§ What is needed
Look through the entries below for the string "much", and copy each line where it is found.

Stored data
━━━━━━━━

(** ** The streaming decoder *)

(** The narrow mean is bounded by the longest accepted run. *)
Lemma narrow_bound rs gap c pl p n : Forall (fun r => 0 <= r) rs -> 0 <= max_run_us c ->
  character_widths rs gap c pl = Some (p, n) -> 0 <= n <= max_run_us c.
Proof.
  intros Hpos Hmax. unfold character_widths. destruct (existsb _ rs) eqn:E; [done |].
  case_if; [done |]. destruct (classify_runs _ _ _ _ _ _ _ _); [| done]. intros [= _ <-].
  assert (Forall (fun r => 0 <= r <= max_run_us c) (take 6 (insertion_sort rs))) as Hall.
  { apply Forall_take. rewrite (insertion_sort_perm rs). apply Forall_forall. intros r Hr.
    rewrite Forall_forall in Hpos. split; [by apply Hpos |].
    apply list_elem_of_In in Hr. destruct (Z.le_gt_cases r (max_run_us c)); [done | exfalso].
    apply not_true_iff_false in E. apply E, existsb_exists. exists r. split; [done |]. lia. }
  pose proof (sumZ_bounds _ _ _ Hall) as Hs.
  assert (length (take 6 (insertion_sort rs)) <= 6)%nat by (rewrite length_take; lia).
  set (s := sumZ _) in *.
  assert (0 <= s / 6 <= max_run_us c).
  { split; [apply Z.div_pos; lia | apply Z.div_le_upper_bound; nia]. }
  unfold u32, wrap. pose proof (Z.mod_le (s / 6) (2 ^ 32) ltac:(lia) ltac:(lia)).
  pose proof (Z.mod_pos_bound (s / 6) (2 ^ 32) ltac:(lia)). lia.
Qed.

(** Only the last character's narrow mean decides how much trailing quiet is
    enough. *)
Lemma decode_trailing rs lead T T' gap c p n r : length rs = 29%nat ->
  character (stripes rs 2) gap c = Some (p, n) ->
  quiet_modules c * n <= T -> quiet_modules c * n <= T' ->
  s3_barcode_decode_runs rs lead T gap c = Some r -> s3_barcode_decode_runs rs lead T' gap c = Some r.
Proof.
  intros Hl Hch HT%Z.ltb_ge HT'%Z.ltb_ge. unfold character in Hch. rewrite !decode_runs_eq.
  destruct (frame_guards rs gap c); [| done].
  assert (decode_ordered rs lead T gap c = decode_ordered rs lead T' gap c) as ->.
  { unfold decode_ordered. rewrite Hch.
    destruct (character_widths _ _ _ false) as [[] |]; [| done].
    destruct (character_widths _ _ _ true) as [[] |]; [| done]. by rewrite HT, HT'. }
  destruct (decode_ordered rs lead T' gap c); [done |].
  destruct (character_rev _ _ _ _ _ Hch) as (bits & _ & _ & Hrev).
  assert (decode_ordered (rev rs) T lead gap c = decode_ordered (rev rs) T' lead gap c) as ->; [| done].
  unfold decode_ordered. rewrite stripes_rev by (done || lia). cbn [Nat.sub]. rewrite Hrev.
  destruct (character_widths _ _ _ true) as [[] |]; [| done].
  destruct (character_widths _ _ _ false) as [[] |]; [| done]. by rewrite HT, HT'.
Qed.

(** What a pending candidate is: a frame the batch decoder accepts given enough
    trailing quiet, and how much is enough. *)
Definition candidate_ok (d : s3_barcode_decoder_t) : Prop :=
  exists gap p n r,
    s3_barcode_decode_runs (runs d) (leading_us d) 0x7FFFFFFF gap (config d) = Some r /\
    character (stripes (runs d) 2) gap (config d) = Some (p, n) /\
    CHAR_A <= letter r <= CHAR_Z /\ letter_code d = letter r - CHAR_A + 1 /\
    candidate_reversed d = reversed r /\
    trailing_required_us d = quiet_modules (config d) * n /\
    quiet_modules (config d) * n <= 0x7FFFFFFF.

Record live_inv (d : s3_barcode_decoder_t) : Prop := {
  live_runs : length (runs d) = 29%nat /\ Forall (fun r => 0 <= r) (runs d);
  live_config : configured d = true -> config_valid (config d) = true;
  live_count : 0 <= count d <= 29;
  live_collect : collecting d = true -> pending d = false ->
    count d < 29 /\ is_black d = Z.even (count d) /\
    u32 (sumZ (take (Z.to_nat (count d)) (runs d))) = elapsed (run_start_us d) (frame_start_us d);
  live_pending : pending d = true -> collecting d = true /\ candidate_ok d
}.

Lemma live_reset d : live_inv d -> live_inv (s3_barcode_reset d).
Proof. intros []. constructor; cbn; try done. split; [done |]. repeat constructor; lia. Qed.
Lemma live_seed d now b : live_inv d -> live_inv (seed d now b).
Proof. intros []. constructor; cbn; try done. split; [done |]. repeat constructor; lia. Qed.

Lemma sum_take_setZ (l : list Z) i v : 0 <= i < Z.of_nat (length l) ->
  sumZ (take (Z.to_nat (i + 1)) (setZ l i v)) = sumZ (take (Z.to_nat i) l) + v.
Proof. intros Hi. rewrite take_setZ, sumZ_app by done. cbn. lia. Qed.

Lemma u32_sum_edge s now start frame : u32 s = elapsed start frame ->
  u32 (s + elapsed now start) = elapsed now frame.
Proof.
  unfold u32, elapsed, wrap, u32, wrap. intros H.
  rewrite Z.add_mod, H, Z.mod_mod, <- Z.add_mod by lia. f_equal. lia.
Qed.

Lemma decode_letter rs lead trail gap c r : s3_barcode_decode_runs rs lead trail gap c = Some r ->
  CHAR_A <= letter r <= CHAR_Z.
Proof.
  rewrite decode_runs_eq. case_if; [| done].
  destruct (decode_ordered rs _ _ _ _) eqn:E; [intros [= <-] | ].
  - by eapply decode_ordered_letter.
  - destruct (decode_ordered (rev rs) _ _ _ _) eqn:E'; [intros [= <-] | done].
    by eapply decode_ordered_letter.
Qed.

Lemma quiet_bound rs gap c p n : config_valid c = true -> Forall (fun r => 0 <= r) rs ->
  character rs gap c = Some (p, n) -> 0 <= quiet_modules c * n <= 0x7FFFFFFF.
Proof.
  unfold config_valid, character. intros Hc Hrs Hch. unbool.
  pose proof (narrow_bound rs gap c false p n Hrs ltac:(lia) Hch).
  pose proof (Z.mul_le_mono_nonneg_l n (max_run_us c) (quiet_modules c)). lia.
Qed.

━━━━━━━━

§ Result of this task
(** Only the last character's narrow mean decides how much trailing quiet is
    trailing quiet, and how much is enough. *)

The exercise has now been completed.